**Material for the task:**

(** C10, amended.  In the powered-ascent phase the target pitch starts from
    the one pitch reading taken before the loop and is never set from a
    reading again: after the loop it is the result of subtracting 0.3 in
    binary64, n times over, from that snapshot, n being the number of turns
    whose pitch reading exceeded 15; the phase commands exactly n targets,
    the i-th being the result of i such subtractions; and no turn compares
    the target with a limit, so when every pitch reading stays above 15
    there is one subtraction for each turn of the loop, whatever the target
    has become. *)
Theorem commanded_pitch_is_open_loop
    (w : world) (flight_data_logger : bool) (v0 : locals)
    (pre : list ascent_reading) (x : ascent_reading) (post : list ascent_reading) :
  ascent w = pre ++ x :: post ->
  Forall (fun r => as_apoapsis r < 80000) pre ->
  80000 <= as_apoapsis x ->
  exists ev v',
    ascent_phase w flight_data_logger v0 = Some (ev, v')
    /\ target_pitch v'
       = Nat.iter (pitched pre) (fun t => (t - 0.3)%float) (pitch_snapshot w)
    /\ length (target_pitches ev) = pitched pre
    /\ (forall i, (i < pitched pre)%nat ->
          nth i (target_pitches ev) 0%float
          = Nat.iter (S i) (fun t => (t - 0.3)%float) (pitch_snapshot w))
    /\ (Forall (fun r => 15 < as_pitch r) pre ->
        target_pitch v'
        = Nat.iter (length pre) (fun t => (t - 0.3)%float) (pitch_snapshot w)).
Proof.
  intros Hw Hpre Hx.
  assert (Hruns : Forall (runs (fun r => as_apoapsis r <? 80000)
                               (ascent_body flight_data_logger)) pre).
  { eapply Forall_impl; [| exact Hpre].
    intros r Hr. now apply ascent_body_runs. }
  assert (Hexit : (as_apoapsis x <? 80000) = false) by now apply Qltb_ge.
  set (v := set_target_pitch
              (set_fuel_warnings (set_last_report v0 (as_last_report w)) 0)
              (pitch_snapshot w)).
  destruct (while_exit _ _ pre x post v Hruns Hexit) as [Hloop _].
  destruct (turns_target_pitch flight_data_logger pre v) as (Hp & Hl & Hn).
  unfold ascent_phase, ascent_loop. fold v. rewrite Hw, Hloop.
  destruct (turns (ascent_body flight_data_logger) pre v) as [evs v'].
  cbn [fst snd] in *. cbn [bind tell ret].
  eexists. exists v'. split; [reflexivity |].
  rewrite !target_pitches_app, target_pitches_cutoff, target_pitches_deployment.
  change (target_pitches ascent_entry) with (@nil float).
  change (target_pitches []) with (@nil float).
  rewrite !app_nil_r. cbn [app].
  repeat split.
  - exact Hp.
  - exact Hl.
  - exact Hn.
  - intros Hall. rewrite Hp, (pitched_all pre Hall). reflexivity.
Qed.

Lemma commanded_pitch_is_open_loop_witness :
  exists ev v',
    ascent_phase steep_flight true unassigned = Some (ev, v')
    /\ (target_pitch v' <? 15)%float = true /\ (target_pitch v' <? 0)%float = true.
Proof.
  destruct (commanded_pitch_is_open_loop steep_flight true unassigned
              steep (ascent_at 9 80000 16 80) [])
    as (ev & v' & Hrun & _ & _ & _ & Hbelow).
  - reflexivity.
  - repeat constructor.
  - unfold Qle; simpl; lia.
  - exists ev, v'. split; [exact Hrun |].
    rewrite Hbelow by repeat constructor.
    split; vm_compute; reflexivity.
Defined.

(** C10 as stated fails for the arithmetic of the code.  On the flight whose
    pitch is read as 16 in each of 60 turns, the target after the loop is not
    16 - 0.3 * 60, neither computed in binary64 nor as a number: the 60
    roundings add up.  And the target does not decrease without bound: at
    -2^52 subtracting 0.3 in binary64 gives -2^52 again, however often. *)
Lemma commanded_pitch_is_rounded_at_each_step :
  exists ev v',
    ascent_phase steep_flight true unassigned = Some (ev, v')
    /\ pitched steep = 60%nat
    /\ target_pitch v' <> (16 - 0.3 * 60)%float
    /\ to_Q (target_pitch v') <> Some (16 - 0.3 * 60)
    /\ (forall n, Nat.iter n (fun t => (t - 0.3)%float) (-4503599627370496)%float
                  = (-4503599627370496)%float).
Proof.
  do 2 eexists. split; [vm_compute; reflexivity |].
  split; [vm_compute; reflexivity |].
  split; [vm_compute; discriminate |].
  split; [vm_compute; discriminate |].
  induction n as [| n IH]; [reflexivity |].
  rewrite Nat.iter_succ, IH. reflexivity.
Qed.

**The task:**
Lines of the listing above that include the string "result" should each be copied.

**Task output:**
    reading again: after the loop it is the result of subtracting 0.3 in
    the i-th being the result of i such subtractions; and no turn compares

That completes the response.